After much head scratching the team had made some changes overnight to the set-up of the 997 and Matt Harris (right) pronounced himself well pleased, after the brief, Sunday morning, warm-up session:

“It’s the best it’s been all weekend, we’re right on the pace at last and with a two hour race our starting position is less important than usual.”

That was a perfectly sensible assessment, but as things would turn out, the provisional 11th place start position would be substantially improved: several major players failed to leave the pit lane before the allotted time.

As the field came through the chicane to take the rolling start Matt Harris was well positioned to make even further progress, the #9 car taking the inside line into the first turn as he made a move on the two Porsches immediately ahead.

Momentarily there were three Porsche 997s alongside each other as Riches corner approached, but that changed immediately as ahead of the Porsche pack, Phil Burton’s VRS Ferrari was tapped into a spin by an Aston Martin: one of the Porsches spun in avoidance, together with a Lamborghini, but in one of those moments of racing luck “a Porsche sized gap appeared right in front of me.” Harris blasted out of the corner unscathed and in an incredible fifth place!

He wasn’t done yet though, the Porsche closed right in on Tom Alexander’s Aston Martin ahead and looked set to grab yet another position in the very early laps.

This time though luck was against Matt Harris: as he moved in to take the position around the outside of the big Aston the Porsche ran wide, losing grip and momentum and that was all it took to put Harris back into the clutches of the recovering pack behind.

But that set the scene for a fabulous scrap over positions 4 through to 9 which continued for lap after lap. However, the Tech 9 car didn’t get the best of it as the very quick, but delayed, Ferrari and Lamborghini made their moves.

Lap 9 and Tech 9’s #9 997 was………..9th.

From that point though a second climb up the order was about to begin

Eighth place came courtesy of a spinning Viper, and next on the agenda was the Aston Martin that Harris had challenged earlier for fourth place. He would make no mistake second time around, seventh place was his and he pulled away from the Aston.

53 minutes gone and the safety car appeared to close up the field: debris on the track needed to be recovered and almost the whole field headed for the pits. With almost 50% of the race already run it was almost the ideal time in any case to effect the required driver change.
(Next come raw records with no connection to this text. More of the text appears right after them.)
(** * Navigation guidance of the guiding robot: model and properties

    Shallow embedding of the decision logic of
    - [backend/robot_controller.py] (class [RobotController]),
    - [backend/main.py] (classes [AudioSystem], [VoiceNavigator] and the
      [/navigation/start] endpoint),
    - [home_navigator.py] ([bearing_to_direction]).

    Numbers.  Python floats are idealised as exact rationals ([Q]): [+], [-],
    [*], [/], comparisons, [%], [abs] and [round] have their exact meaning.
    The transcendental functions of Python's [math] module are not
    rationals-to-rationals functions; they are taken as a parameter
    ([MathLib]) and every theorem holds for all of them.

    Effects.  Replies of the remote services (GPS, heading, reverse
    geocoding), the clock and the random generator are inputs of the
    functions that consume them; objects are records threaded through the
    methods that mutate them. *)

From Stdlib Require Import QArith Qabs Qround ZArith List String Ascii Bool.
From Stdlib Require Import DecimalString Lia Lqa.
Import ListNotations.

Local Open Scope Q_scope.

(** ** Python numerics on rationals *)

Module PyNum.

(** [a < b] as a boolean *)
Definition ltb (a b : Q) : bool :=
  match Qcompare a b with Lt => true | _ => false end.

(** [a > b] *)
Definition gtb (a b : Q) : bool := ltb b a.

(** [a >= b] *)
Definition geb (a b : Q) : bool := negb (ltb a b).

(** [x % m]: the remainder has the sign of the divisor,
    [x - m * floor (x / m)] *)
Definition py_mod (x m : Q) : Q := x - m * inject_Z (Qfloor (x / m)).

(** [round(x)] with one argument: nearest integer, ties to the even one *)
Definition py_round (x : Q) : Z :=
  let f := Qfloor x in
  let r := x - inject_Z f in
  match Qcompare r (1 # 2) with
  | Lt => f
  | Gt => (f + 1)%Z
  | Eq => if Z.even f then f else (f + 1)%Z
  end.

(** [x ** 2] *)
Definition sq (x : Q) : Q := x * x.

(** Truth value of a float: [0.0] is falsy *)
Definition truthy (x : Q) : bool := negb (Qeq_bool x 0).

End PyNum.

(** ** The [math] module, as a parameter *)

Module MathLib.
Record t : Type := {
  radians : Q -> Q;
  degrees : Q -> Q;
  sin : Q -> Q;
  cos : Q -> Q;
  sqrt : Q -> Q;
  atan2 : Q -> Q -> Q
}.
End MathLib.
Export MathLib(radians, degrees, sin, cos, sqrt, atan2).

(** A position dictionary: [{"lat", "lng"}] *)
Module GeoPoint.
Record t : Type := { lat : Q; lng : Q }.
End GeoPoint.

(** ** backend/robot_controller.py *)

Module Robot.
Import PyNum.

(** The strings ['forward'], ['left'], ['right'], ['arrived'], ['stopped']
    written to [navigation_direction]. *)
Inductive Direction : Type := Forward | Left | Right | Arrived | Stopped.

Record RobotController : Type := {
  current_gps : GeoPoint.t;
  destination : option GeoPoint.t;
  is_navigating : bool;
  current_heading : Q;
  last_update_time : Q
}.

Definition DESTINATION_THRESHOLD : Q := 5.
Definition HEADING_TOLERANCE : Q := 15.
Definition UPDATE_INTERVAL : Q := 2.

(** [RobotController.__init__] *)
Definition init : RobotController :=
  {| current_gps := {| GeoPoint.lat := 0; GeoPoint.lng := 0 |};
     destination := None;
     is_navigating := false;
     current_heading := 0;
     last_update_time := 0 |}.

Definition set_current_gps (g : GeoPoint.t) (rc : RobotController) :=
  {| current_gps := g; destination := destination rc;
     is_navigating := is_navigating rc;
     current_heading := current_heading rc;
     last_update_time := last_update_time rc |}.

Definition set_destination (d : option GeoPoint.t) (rc : RobotController) :=
  {| current_gps := current_gps rc; destination := d;
     is_navigating := is_navigating rc;
     current_heading := current_heading rc;
     last_update_time := last_update_time rc |}.

Definition set_is_navigating (b : bool) (rc : RobotController) :=
  {| current_gps := current_gps rc; destination := destination rc;
     is_navigating := b;
     current_heading := current_heading rc;
     last_update_time := last_update_time rc |}.

Definition set_current_heading (h : Q) (rc : RobotController) :=
  {| current_gps := current_gps rc; destination := destination rc;
     is_navigating := is_navigating rc;
     current_heading := h;
     last_update_time := last_update_time rc |}.
Lemma pystr_map_map f g s : PyStr.map f (PyStr.map g s) = PyStr.map (λ c, f (g c)) s.
Proof. induction s as [|c s IH]; simpl; [done | by rewrite IH]. Qed.

Lemma normalize_unfold c :
  normalize c = PyStr.map norm_char (PyStr.strip (str_label c)).
Proof.
  unfold normalize, PyStr.replace, PyStr.lower. by rewrite !pystr_map_map.
Qed.

Lemma lstrip_clean_head s : clean_head (PyStr.lstrip s).
Proof.
  induction s as [|c s IH]; simpl; [done|].
  destruct (PyStr.isspace c) eqn:Hc; [done | by simpl].
Qed.

Lemma clean_head_lstrip s : clean_head s → PyStr.lstrip s = s.
Proof. destruct s as [|c s]; simpl; [done | by intros ->]. Qed.

Lemma rstrip_clean_head s : clean_head s → clean_head (PyStr.rstrip s).
Proof.
  destruct s as [|c s]; simpl; [done|]. intros Hc.
  destruct (PyStr.rstrip s); [by rewrite Hc | done].
Qed.

Lemma map_clean_head s : clean_head s → clean_head (PyStr.map norm_char s).
Proof. destruct s as [|c s]; simpl; [done | apply norm_char_not_space]. Qed.

Lemma rstrip_idem s : PyStr.rstrip (PyStr.rstrip s) = PyStr.rstrip s.
Proof.
  induction s as [|c s IH]; simpl; [done|].
  destruct (PyStr.rstrip s) as [|a r] eqn:Hr.
  - destruct (PyStr.isspace c) eqn:Hc; simpl; [done | by rewrite Hc].
  - change (PyStr.rstrip (String c (String a r))) with
      (match PyStr.rstrip (String a r) with
       | EmptyString =>
           if PyStr.isspace c then EmptyString else String c EmptyString
       | String a' r' => String c (String a' r')
       end).
    by rewrite IH.
Qed.

Lemma map_rstrip_fixed s :
  PyStr.rstrip s = s → PyStr.rstrip (PyStr.map norm_char s) = PyStr.map norm_char s.
Proof.
  induction s as [|c s IH]; simpl; [done|]. intros H.
  destruct (PyStr.rstrip s) as [|a r] eqn:Hr.
  - destruct (PyStr.isspace c) eqn:Hc; [done|].
    injection H as <-. simpl. by rewrite norm_char_not_space.
  - injection H as <-. rewrite IH by done. done.
Qed.

Lemma strip_map_strip s :
  PyStr.strip (PyStr.map norm_char (PyStr.strip s))
  = PyStr.map norm_char (PyStr.strip s).
Proof.
  unfold PyStr.strip at 1.
  rewrite clean_head_lstrip.
  - apply map_rstrip_fixed, rstrip_idem.
  - apply map_clean_head, rstrip_clean_head, lstrip_clean_head.
Qed.

(** C6.  Normalizing a column name twice gives what normalizing it once
    gives: [str], [strip], [lower] and the two replacements leave a
    normalized name as it is. *)
Theorem normalize_idempotent (c : label) :
  normalize (normalize_label c) = normalize c.
Proof.
  unfold normalize_label. rewrite !normalize_unfold. simpl str_label.
  rewrite strip_map_strip, pystr_map_map.
  generalize (PyStr.strip (str_label c)). intros s.
  induction s as [|a s IH]; simpl; [done|].
  by rewrite norm_char_idem, IH.
Qed.
(* ------------------------------------------------------------------------- *)
(** * Properties of the transaction request formatter                         *)
(* ------------------------------------------------------------------------- *)

Section FormatterProperties.
Import TransactionRequestFormatter.
Variable numberToHex : Z -> Result string.
Variable bytesToHex : list byte -> string.

Lemma bindR_ok {A B} (r : Result A) (k : A -> Result B) b :
  bindR r k = Ok b -> exists a, r = Ok a /\ k a = Ok b.
Proof. destruct r as [a|e]; [|discriminate]. simpl. eauto. Qed.

Lemma quantity_set x y : quantity numberToHex x = Ok y -> set y = set x.
Proof.
destruct x as [n|]; simpl.
- destruct (numberToHex n); [|discriminate]. simpl. now intros [= <-].
- now intros [= <-].
Qed.




Lemma formatAuthorization_fields a a' :
  formatAuthorization numberToHex a = Ok a' ->
  rpc_address a' = contractAddress a /\ rpc_r a' = r a /\ rpc_s a' = s a /\
  numberToHex (chainId a) = Ok (rpc_chainId a') /\
  numberToHex (nonce a) = Ok (rpc_auth_nonce a') /\
  set (rpc_yParity a') = set (yParity a) /\
  set (rpc_v a') = set (v a) && negb (set (yParity a)).
Proof.
unfold formatAuthorization. intros H.
apply bindR_ok in H as (c & Ec & H). apply bindR_ok in H as (n & En & H).
apply bindR_ok in H as (y & Ey & H). apply bindR_ok in H as (x & Ex & H).
injection H as <-. cbn. repeat split; try assumption.
- now apply quantity_set.
- destruct (v a) as [v0|], (yParity a) as [y0|]; cbn in *;
    try (injection Ex as <-; reflexivity).
  destruct (numberToHex v0); [|discriminate]. now injection Ex as <-.
Qed.
End FormatterProperties.
Lemma broadcast_rev_comm a b : broadcast_rev a b = broadcast_rev b a.
Proof.
  revert b; induction a as [|d1 a IH]; intros [|d2 b]; simpl; auto.
  rewrite broadcast_dim_comm, IH. reflexivity.
Qed.

Lemma broadcast_rev_err a b e : broadcast_rev a b = Err e -> e = ShapeMismatch.
Proof.
  revert b; induction a as [|d1 a IH]; intros [|d2 b]; simpl; try discriminate.
  destruct (broadcast_dim d1 d2) eqn:Hd; simpl.
  - destruct (broadcast_rev a b) eqn:Hr; simpl; [discriminate|].
    intros [= <-]. eauto.
  - intros [= <-]. eauto using broadcast_dim_err.
Qed.

Lemma broadcast_rev_ok a b :
  (exists r, broadcast_rev a b = Ok r) <->
  (forall i d1 d2, a !! i = Some d1 -> b !! i = Some d2 -> dim_compat d1 d2).
Proof.
  revert b; induction a as [|d1 a IH]; intros [|d2 b]; simpl.
  - split; eauto. intros _ i ? ? [=].
  - split; eauto. intros _ i ? ? [=].
  - split; eauto. intros _ i ? ? ? [=].
  - split.
    + intros [r Hr] [|i] e1 e2; simpl.
      * intros [= <-] [= <-]. apply broadcast_dim_ok.
        destruct (broadcast_dim d1 d2); simpl in Hr; eauto; discriminate.
      * destruct (broadcast_dim d1 d2); simpl in Hr; [|discriminate].
        destruct (broadcast_rev a b) eqn:Hab; simpl in Hr; [|discriminate].
        apply IH; eauto.
    + intros H.
      destruct (proj2 (broadcast_dim_ok d1 d2) (H 0 d1 d2 eq_refl eq_refl)) as [d Hd].
      destruct (proj2 (IH b) (fun i => H (S i))) as [r Hr].
      rewrite Hd, Hr. simpl. eauto.
Qed.

Lemma broadcast_rev_lookup a b r :
  broadcast_rev a b = Ok r ->
  forall i,
    (a !! i = None -> r !! i = b !! i) /\
    (b !! i = None -> r !! i = a !! i) /\
    (forall d1 d2, a !! i = Some d1 -> b !! i = Some d2 ->
       exists d, broadcast_dim d1 d2 = Ok d /\ r !! i = Some d).
Proof.
  revert b r; induction a as [|d1 a IH]; intros [|d2 b] r; simpl.
  - intros [= <-] i. split; [auto|]. split; [auto|]. intros ? ? [=].
  - intros [= <-] i. split; [auto|]. split; [intros; rewrite lookup_nil in *; auto|].
    intros ? ? [=].
  - intros [= <-] i. split; [intros; rewrite lookup_nil in *; auto|]. split; [auto|].
    intros ? ? ? [=].
  - destruct (broadcast_dim d1 d2) as [d|] eqn:Hd; simpl; [|discriminate].
    destruct (broadcast_rev a b) as [r'|] eqn:Hr; simpl; [|discriminate].
    intros [= <-] [|i]; simpl.
    + split; [discriminate|]. split; [discriminate|].
      intros ? ? [= <-] [= <-]. eauto.
    + apply IH; auto.
Qed.

(** Broadcasting two fully known shapes gives a fully known shape. *)
Lemma broadcast_rev_known a b :
  (exists e, broadcast_rev (map Some a) (map Some b) = Err e) \/
  (exists r, broadcast_rev (map Some a) (map Some b) = Ok (map Some r)).
Proof.
  revert b; induction a as [|x a IH]; intros [|y b].
  - right. exists []. reflexivity.
  - right. exists (y :: b). reflexivity.
  - right. exists (x :: a). reflexivity.
  - simpl. destruct (Nat.eqb x y), (Nat.eqb x 1), (Nat.eqb y 1); simpl; eauto;
  destruct (IH b) as [[e ->]|[r ->]]; simpl; eauto;
  right; eexists (_ :: r); reflexivity.
Qed.

Lemma broadcast_known l1 l2 :
  broadcast (Known l1) (Known l2) =
  bind (broadcast_rev (rev l1) (rev l2)) (fun r => Ok (Known (rev r))).
Proof. reflexivity. Qed.

Lemma broadcast_known_ok l1 l2 r :
  broadcast (Known l1) (Known l2) = Ok (Known r) <->
  broadcast_rev (rev l1) (rev l2) = Ok (rev r).
Proof.
  rewrite broadcast_known.
  destruct (broadcast_rev (rev l1) (rev l2)) as [r'|] eqn:H; simpl; split; try discriminate.
  - intros [= <-]. rewrite rev_involutive. reflexivity.
  - intros [= ->]. rewrite rev_involutive. reflexivity.
Qed.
Harris pitted from a strong sixth place and as Oliver Bryant took over the wheel of the #9 machine, the Tech 9 crew went to work.

Piers Masarati and his Tech 9 boys turned around the Porsche brilliantly with a marvellous pitstop. “Four tyres in 24 seconds – made some of the other teams look like amateur hour.” Olly Bryant emerged effectively in fifth position.

That became fourth as one of the Aston Martins was penalised with a drive through penalty (after overtaking another car under yellow flags). Bryant was charging hard now, posting the fastest lap times for the car of the race so far, and closing in on the third placed Preci-Spark Ascari – a podium looked a very good bet.

But cruelly, as soon as that prospect presented itself, it was snatched away: yellow flags at the first turn were the first sign that several cars had hit a large fluid spillage, but it was a little while longer before it became apparent that the fluid had come from Olly Bryant’s Tech 9 Porsche, a split coolant hose the culprit.

The leading Mosler then retired after a hug failure, this would have possibly placed the Porsche in second place!

Bryant and Harris looked on in utter disbelief as the car was pushed into the garage, their race run, after a real battle had looked set to reward them with a big points haul.

They’ll have to wait until next month and Brands Hatch’s famous Grand Prix circuit to take the fight back to the rest of the British GT field. They’ve had some miserable luck so far this season.